Hospital must slash budget by $3 million

The biggest challenge for Tucson Medical Center is to cut the costs of care, President and CEO Judy Rich told Kaiser Health News.

One big reason for the belt-tightening will be the 1.3 percent Medicare cut that will go into effect in 2011. For TMC, that represents between $2 million and $3 million that Rich has to carve out of her budget. It might mean employees don't get a raise next year.

The beancounters are also looking at whether the share of RNs is too high.

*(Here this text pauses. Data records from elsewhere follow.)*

(** * Poker ledger backend: ledger reconciliation, till analysis and
      the routes that write the ledger

    A shallow embedding of the summary endpoint (GET /api/game/:id/summary),
    the till analyzer (POST /api/ai/analyze-till) and the tip claim
    (POST /api/dealers/claim-tips-by-dealer), with the properties the
    specification states about them; and of the tables and the routes
    that write them (game, players, dealers, expenses and share routers
    behind the authentication middleware), with properties of the
    application as a whole.

    Numbers.  A JavaScript number is a double.  The figures are embedded
    twice.  Modules [Summary] and [Analyzer] compute them over the exact
    rationals [Q], compared with [==]: they say which rows and which
    amounts a figure reads, and rounding, NaN and the infinities are
    outside them.  Modules [Summary64] and [Analyzer64] compute them in
    IEEE 754 binary64 (module [Binary64]): they are used where figures
    that the routes compute separately are related, which rounding
    decides.

    Strings.  A string is the list of its characters; the patterns of the
    routes are made of ASCII characters only. *)

From Stdlib Require Import String Ascii List Bool Arith ZArith QArith Qabs Qminmax.
From Stdlib Require Import Qround DecimalString Lia Lqa Permutation SpecFloat.

#[local] Set Warnings "-register-all".
Import ListNotations.

Local Open Scope Q_scope.

(* ================================================================== *)
(** * Part I: the embedding *)
(* ================================================================== *)

(** ** JavaScript built-ins used by the routes *)

Module Js.

(** [Array.prototype.reduce(f, init)]. *)
Definition reduce {A B : Type} (f : B -> A -> B) (init : B) (l : list A) : B :=
  fold_left f l init.

(** [Math.max(a, b)] and [Math.abs(a)]. *)
Definition Math_max (a b : Q) : Q := Qmax a b.
Definition Math_abs (a : Q) : Q := Qabs a.

(** [a > b] on numbers. *)
Definition gt (a b : Q) : bool :=
  match a ?= b with Gt => true | _ => false end.

(** [a < b] on numbers. *)
Definition lt (a b : Q) : bool :=
  match a ?= b with Lt => true | _ => false end.

Definition chars (s : string) : list ascii := list_ascii_of_string s.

Right now 80 percent of direct nursing caregivers are RNs and 20 percent are a mix of patient care technicians and nursing assistants.

In another cost-cutting tactic, TMC is working with Brookings Institution and the Dartmouth Institue for Heatlh Policy and Clinical Practice to assemble something it's calling The TMC Accountable Care Organization. It has roped 90 primary care physicians into the fold. "As we bend the cost curve we will share the savings with our physicians," Rich said.

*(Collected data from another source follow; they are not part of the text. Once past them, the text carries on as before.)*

(** * Authentication core of the fitness backend, embedded in Rocq

    The development follows the Python sources:

    - [src/core/security.py]  password hashing (passlib [CryptContext]);
    - [src/core/auth.py]      token issuance and the [get_current_user] dependency;
    - [src/curd/user.py]      the user store operations;
    - [src/api/login.py]      the [register] and [login_for_access_token] handlers;
    - [src/schemas.py]        the request and response schemas;
    - [src/core/config.py]    the settings.

    The third-party libraries (python-jose, passlib) are interfaces with
    their contract ([Jose], [CryptContext]).  The module [Jws] follows
    python-jose through the compact serialisation of a token (the split
    at the dots, base64, the comparison of the HMAC), over the parts it
    takes from elsewhere ([JwsPrimitives]), and meets the contract
    [Jose].  The module [Ref] gives executable symbolic parts and a
    symbolic hasher, so that every scenario can be evaluated.  Coroutines
    are run to completion one request at a time: an [async def] is a
    computation of the monad [M]. *)

From stdpp Require Import base gmap strings list sorting.
From Stdlib Require Import ZArith Ascii DecimalString DecimalZ DecimalPos.

Local Open Scope string_scope.
Local Open Scope list_scope.
Local Open Scope Z_scope.

(** ** Python values and exceptions *)

(** The values that occur in a JWT claim set.  A [datetime] is the number
    of microseconds since the epoch (UTC), its resolution in Python. *)
Inductive pyval :=
| VNone
| VBool (b : bool)
| VInt (z : Z)
| VStr (s : string)
| VDatetime (us : Z).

The ACO doesn't kick in until January. In theory, over time, UnitedHealthcare's managed care plan for Medicare patients will share some of the money saved due to shrinking reimbursements that result from better quality care with TMC.

Rich is convinced that hospitals already know what to do to help fix healthcare in America. As Americans age, more people won't  necessarily need new joints and more cardiac stenting from specialists if the primary care system is "much more ramped up" and keeps people healthy, she says.